Saved entries:
(* ===== verification/Finger.v ===== *)
(** * Fingers: a position in the trie (main.c: init_finger .. descend)

    [path] is the finger's array of visited nodes up to [last_path_entry];
    [finger->lock_mgr] is the lock manager of the thread state. *)

From S2P Require Import Prelude Bits Entry KeyObject State Hashing Symbols Atomics Table.
From stdpp Require Import base list gmap.
From Stdlib Require Import ZArith Lia Bool.

#[local] Open Scope Z_scope.

Record ct_path_entry := mk_path_entry {
  pe_entry : ct_entry_local_copy;
  pe_prefix_hash : Z;
}.

Record ct_finger := mk_finger {
  containing_entry : ct_entry_local_copy;
  path : list ct_path_entry;
  prefix_len : Z;
  prefix_hash : Z;
  last_prefix_symbol : Z;
  depth_in_jump : Z;
}.

Definition set_containing_entry (l : ct_entry_local_copy) (f : ct_finger) : ct_finger :=
  mk_finger l (path f) (prefix_len f) (prefix_hash f) (last_prefix_symbol f) (depth_in_jump f).
Definition set_path (p : list ct_path_entry) (f : ct_finger) : ct_finger :=
  mk_finger (containing_entry f) p (prefix_len f) (prefix_hash f) (last_prefix_symbol f) (depth_in_jump f).
Definition set_depth_in_jump (d : Z) (f : ct_finger) : ct_finger :=
  mk_finger (containing_entry f) (path f) (prefix_len f) (prefix_hash f) (last_prefix_symbol f) d.

(** [finger->last_path_entry - finger->path]. *)
Definition last_path_entry (f : ct_finger) : nat := (length (path f) - 1)%nat.

(** Node of the path, and its replacement by an updated local copy. *)
Definition path_local (f : ct_finger) (i : nat) : option ct_entry_local_copy :=
  pe_entry <$> path f !! i.
Definition set_path_local (i : nat) (l : ct_entry_local_copy) (f : ct_finger) : ct_finger :=
  set_path (alter (fun pe => mk_path_entry l (pe_prefix_hash pe)) i (path f)) f.

Section finger.
Context `{BucketOps} `{Env}.

(** A store past [path\[MAX_KEY_SYMBOLS - 1\]] is a fault. *)
Definition store_path_entry (f : ct_finger) : MS ct_finger :=
  _ ← assert (Z.of_nat (length (path f)) <? MAX_KEY_SYMBOLS);
  _ ← assert (depth_in_jump f =? 0);
  mret (set_path (path f ++ [mk_path_entry (containing_entry f) (prefix_hash f)]) f).

(** Returns the finger and whether the trie has a root. *)
Definition init_finger : MS (ct_finger * bool) :=
  empty ← read_is_empty;
  root ← (if negb (empty =? 0) then mret None else l ← find_root; mret (Some l));
  _ ← init_lock_mgr;
  let f := mk_finger (from_option id garbage_local root) [] 0 HASH_START_VALUE ROOT_LAST_SYMBOL 0 in
  f' ← store_path_entry f;
  mret (f', bool_decide (is_Some root)).

Definition finger_extend_prefix_known_hash (f : ct_finger) (symbol new_hash : Z) : ct_finger :=
  mk_finger (containing_entry f) (path f) (prefix_len f + 1) new_hash symbol (depth_in_jump f).

Definition finger_extend_prefix (t : cuckoo_trie) (f : ct_finger) (symbol : Z) : ct_finger :=
  finger_extend_prefix_known_hash f symbol (accumulate_hash t (prefix_hash f) symbol).

Definition finger_node_changed (f : ct_finger) (extend_path : bool) : MS ct_finger :=
  let f' := set_depth_in_jump 0 f in
  if extend_path then store_path_entry f' else mret f'.

(** The copy of the path's last node was updated: refresh the finger's own. *)
Definition reread_path_end (f : ct_finger) : MS ct_finger :=
  l ← lift (path_local f (last_path_entry f));
  mret (set_containing_entry l f).

Definition validate_path_from (f : ct_finger) (top_path_pos : nat) : MS bool :=
  for_each (drop top_path_pos (path f))
    (fun (ok : bool) pe => if ok then validate_entry (pe_entry pe) else mret false) true.

(** One step down the trie; [None] when the node has no such child. *)
Definition try_descend (f : ct_finger) (symbol : Z) (save_path : bool) (expected_hash : Z)
    : MS (option ct_finger) :=
  let e := lc_value (containing_entry f) in
  if entry_type e =? TYPE_LEAF then mret None
  else if entry_type e =? TYPE_JUMP then
    if negb (get_jump_symbol e (depth_in_jump f) =? symbol) then mret None
    else
      let f1 := set_depth_in_jump (depth_in_jump f + 1)
                  (finger_extend_prefix_known_hash f symbol expected_hash) in
      if depth_in_jump f1 =? entry_jump_size e then
        child ← find_entry_in_pair_by_color (hash_to_bucket expected_hash)
                  (hash_to_tag expected_hash) (entry_child_color e);
        f2 ← finger_node_changed (set_containing_entry child f1) save_path;
        mret (Some f2)
      else mret (Some f1)
  else
    if negb (get_bit (bits_area e) symbol) then mret None
    else
      let f1 := finger_extend_prefix_known_hash f symbol expected_hash in
      child ← find_entry_in_pair_by_parent (hash_to_bucket expected_hash)
                (hash_to_tag expected_hash) symbol (entry_color e);
      f2 ← finger_node_changed (set_containing_entry child f1) save_path;
      mret (Some f2).

(** Descend as far as possible; returns the first symbol that failed, or
    [None] (the C code's -1) when the END symbol was consumed. *)
Definition descend (f : ct_finger) (key_size : Z) (key_bytes : list Z) (track_path : bool)
    : MS (ct_finger * option Z) :=
  p0 ← prefetcher_start key_size key_bytes;
  loop (S (Z.to_nat MAX_KEY_SYMBOLS))
    (fun '(f, p) =>
       p' ← prefetcher_step p;
       symbol ← lift (zlookup (key_symbols p') (prefix_len f));
       expected ← lift (zlookup (prefix_hashes p') (prefix_len f));
       r ← try_descend f symbol track_path expected;
       match r with
       | None => mret (inr (f, Some symbol))
       | Some f' => if symbol =? SYMBOL_END then mret (inr (f', None)) else mret (inl (f', p'))
       end) (f, p0).

(** ** Predecessors *)

Record ct_pred_locator := mk_pred_locator {
  sub_path_pos : nat;          (* meaningful when sub_primary_bucket is *)
  sub_primary_bucket : Z;
  sub_parent_color : Z;
  sub_last_symbol : Z;
  sub_tag : Z;
}.

Definition no_predecessor : ct_pred_locator := mk_pred_locator 0 NO_BUCKET64 0 0 0.

Definition bitmap_child_before (e : ct_entry) (symbol : Z) : Z :=
  u64 (last_bit_before (bits_area e) symbol).

(** The closest bitmap node strictly above path position [n]. *)
Fixpoint bitmap_above (p : list ct_path_entry) (n : nat) : option nat :=
  match n with
  | O => None
  | S k =>
      match p !! k with
      | Some pe => if entry_type (lc_value (pe_entry pe)) =? TYPE_BITMAP then Some k else bitmap_above p k
      | None => None
      end
  end.

(** [None] when the child is minimal. *)
Fixpoint find_left_descend (fuel : nat) (p : list ct_path_entry) (path_pos : nat) (symbol : Z)
    : MS (option (nat * Z)) :=
  match fuel with
  | O => spin
  | S k =>
      pe ← lift (p !! path_pos);
      let prev := bitmap_child_before (lc_value (pe_entry pe)) symbol in
      if negb (prev =? NO_BUCKET64) then mret (Some (path_pos, prev))
      else
        match bitmap_above p path_pos with
        | None => mret None
        | Some up =>
            below ← lift (p !! S up);
            find_left_descend k p up (last_symbol (lc_value (pe_entry below)))
        end
  end.

Definition prefetch_path_child_predecessor (f : ct_finger) (path_pos : nat) (symbol : Z)
    : MS ct_pred_locator :=
  r ← find_left_descend (length (path f)) (path f) path_pos symbol;
  match r with
  | None => mret no_predecessor
  | Some (bp, left_symbol) =>
      pe ← lift (path f !! bp);
      t ← get_trie;
      let child_prefix_hash := accumulate_hash t (pe_prefix_hash pe) left_symbol in
      mret (mk_pred_locator bp (hash_to_bucket child_prefix_hash)
              (entry_color (lc_value (pe_entry pe))) left_symbol (hash_to_tag child_prefix_hash))
  end.

Definition prefetch_leaf_predecessor (f : ct_finger) : MS ct_pred_locator :=
  if (last_path_entry f =? 0)%nat then
    _ ← assert (entry_color (lc_value (containing_entry f)) =? ROOT_COLOR);
    mret no_predecessor
  else prefetch_path_child_predecessor f (last_path_entry f - 1) (last_prefix_symbol f).

Definition prefetch_bitmap_child_predecessor (f : ct_finger) (symbol : Z) : MS ct_pred_locator :=
  prefetch_path_child_predecessor f (last_path_entry f) symbol.

(** The leaf a locator describes; [None] when the trie changed meanwhile. *)
Definition get_predecessor_atomic (f : ct_finger) (pl : ct_pred_locator)
    : MS (option ct_entry_local_copy) :=
  if sub_primary_bucket pl =? NO_BUCKET64 then
    l ← read_min_leaf;
    ok ← validate_path_from f 0;
    mret (if (ok : bool) then Some l else None)
  else
    subtree_root ← find_entry_in_pair_by_parent (sub_primary_bucket pl) (sub_tag pl)
                     (sub_last_symbol pl) (sub_parent_color pl);
    if entry_type (lc_value subtree_root) =? TYPE_LEAF then
      ok ← validate_path_from f (sub_path_pos pl);
      if negb ok then mret None
      else if entry_dirty (lc_value subtree_root) then mret None
      else mret (Some subtree_root)
    else
      result ← locator_to_entry (max_leaf (lc_value subtree_root));
      if negb (entry_type (lc_value result) =? TYPE_LEAF) then mret None
      else
        ok ← validate_path_from f (sub_path_pos pl);
        if negb ok then mret None
        else
          ok2 ← validate_entry subtree_root;
          if negb ok2 then mret None
          else if entry_dirty (lc_value result) then mret None
          else mret (Some result).

(** [find_predecessor]: the same leaf, without validation. *)
Definition find_predecessor (pl : ct_pred_locator) : MS ct_entry_local_copy :=
  if sub_primary_bucket pl =? NO_BUCKET64 then read_min_leaf
  else
    l ← find_entry_in_pair_by_parent (sub_primary_bucket pl) (sub_tag pl)
          (sub_last_symbol pl) (sub_parent_color pl);
    if entry_type (lc_value l) =? TYPE_LEAF then mret l
    else
      r ← locator_to_entry (max_leaf (lc_value l));
      _ ← assert (entry_type (lc_value r) =? TYPE_LEAF);
      mret r.

End finger.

* _Work item_:
Only the lines above from the line with "child ← find_entry_in_pair_by_parent" to the line with "match p !! k with", those two lines included, should be reproduced exactly.

* _Worked solution_:
      child ← find_entry_in_pair_by_parent (hash_to_bucket expected_hash)
                (hash_to_tag expected_hash) symbol (entry_color e);
      f2 ← finger_node_changed (set_containing_entry child f1) save_path;
      mret (Some f2).

(** Descend as far as possible; returns the first symbol that failed, or
    [None] (the C code's -1) when the END symbol was consumed. *)
Definition descend (f : ct_finger) (key_size : Z) (key_bytes : list Z) (track_path : bool)
    : MS (ct_finger * option Z) :=
  p0 ← prefetcher_start key_size key_bytes;
  loop (S (Z.to_nat MAX_KEY_SYMBOLS))
    (fun '(f, p) =>
       p' ← prefetcher_step p;
       symbol ← lift (zlookup (key_symbols p') (prefix_len f));
       expected ← lift (zlookup (prefix_hashes p') (prefix_len f));
       r ← try_descend f symbol track_path expected;
       match r with
       | None => mret (inr (f, Some symbol))
       | Some f' => if symbol =? SYMBOL_END then mret (inr (f', None)) else mret (inl (f', p'))
       end) (f, p0).

(** ** Predecessors *)

Record ct_pred_locator := mk_pred_locator {
  sub_path_pos : nat;          (* meaningful when sub_primary_bucket is *)
  sub_primary_bucket : Z;
  sub_parent_color : Z;
  sub_last_symbol : Z;
  sub_tag : Z;
}.

Definition no_predecessor : ct_pred_locator := mk_pred_locator 0 NO_BUCKET64 0 0 0.

Definition bitmap_child_before (e : ct_entry) (symbol : Z) : Z :=
  u64 (last_bit_before (bits_area e) symbol).

(** The closest bitmap node strictly above path position [n]. *)
Fixpoint bitmap_above (p : list ct_path_entry) (n : nat) : option nat :=
  match n with
  | O => None
  | S k =>
      match p !! k with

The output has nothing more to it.